Under this line are the records; write out word for word the part that begins at the line containing "Lemma in_sync_accounts (s" and ends at the line containing "Hr & Hm)]. split.", and no more.

Segment Start: Data provided

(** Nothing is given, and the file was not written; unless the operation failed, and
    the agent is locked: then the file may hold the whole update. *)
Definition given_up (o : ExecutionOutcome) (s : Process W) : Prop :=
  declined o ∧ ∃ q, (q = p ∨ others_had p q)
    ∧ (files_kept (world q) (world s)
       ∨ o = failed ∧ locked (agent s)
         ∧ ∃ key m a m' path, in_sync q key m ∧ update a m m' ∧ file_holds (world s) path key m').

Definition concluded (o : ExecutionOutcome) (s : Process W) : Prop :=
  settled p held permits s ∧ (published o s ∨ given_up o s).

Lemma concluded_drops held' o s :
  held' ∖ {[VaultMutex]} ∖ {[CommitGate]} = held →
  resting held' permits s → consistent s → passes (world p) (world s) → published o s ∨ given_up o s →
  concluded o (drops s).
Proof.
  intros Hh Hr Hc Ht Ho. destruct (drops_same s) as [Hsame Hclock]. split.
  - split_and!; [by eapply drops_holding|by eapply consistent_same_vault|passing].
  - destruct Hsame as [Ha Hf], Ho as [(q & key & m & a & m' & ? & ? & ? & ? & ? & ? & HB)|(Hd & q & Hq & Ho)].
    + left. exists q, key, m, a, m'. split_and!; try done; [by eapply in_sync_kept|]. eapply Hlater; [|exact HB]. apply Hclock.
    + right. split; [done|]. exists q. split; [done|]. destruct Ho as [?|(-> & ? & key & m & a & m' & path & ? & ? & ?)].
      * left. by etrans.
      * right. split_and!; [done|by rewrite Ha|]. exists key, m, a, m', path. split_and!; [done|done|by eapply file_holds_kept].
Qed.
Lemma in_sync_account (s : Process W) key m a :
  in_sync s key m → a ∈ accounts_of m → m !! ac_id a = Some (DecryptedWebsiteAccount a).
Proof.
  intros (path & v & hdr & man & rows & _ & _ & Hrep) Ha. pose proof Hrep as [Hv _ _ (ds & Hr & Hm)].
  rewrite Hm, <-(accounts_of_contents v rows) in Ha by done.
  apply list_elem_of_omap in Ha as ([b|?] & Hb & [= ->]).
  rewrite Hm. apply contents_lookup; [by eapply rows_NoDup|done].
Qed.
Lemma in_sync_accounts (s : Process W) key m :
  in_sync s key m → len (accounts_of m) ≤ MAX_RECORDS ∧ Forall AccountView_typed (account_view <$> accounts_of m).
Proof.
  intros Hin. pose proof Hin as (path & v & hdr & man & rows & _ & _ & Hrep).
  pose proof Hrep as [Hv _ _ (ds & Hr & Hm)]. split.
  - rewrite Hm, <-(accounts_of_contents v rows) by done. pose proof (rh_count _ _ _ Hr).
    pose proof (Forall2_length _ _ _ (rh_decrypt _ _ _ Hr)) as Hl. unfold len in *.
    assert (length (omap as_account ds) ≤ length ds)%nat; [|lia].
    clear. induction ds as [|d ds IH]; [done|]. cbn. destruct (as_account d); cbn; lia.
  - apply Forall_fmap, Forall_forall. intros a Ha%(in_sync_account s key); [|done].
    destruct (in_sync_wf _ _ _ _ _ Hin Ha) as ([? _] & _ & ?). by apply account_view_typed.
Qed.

Segment End: Data provided

▶ Response area:
Lemma in_sync_accounts (s : Process W) key m :
  in_sync s key m → len (accounts_of m) ≤ MAX_RECORDS ∧ Forall AccountView_typed (account_view <$> accounts_of m).
Proof.
  intros Hin. pose proof Hin as (path & v & hdr & man & rows & _ & _ & Hrep).
  pose proof Hrep as [Hv _ _ (ds & Hr & Hm)]. split.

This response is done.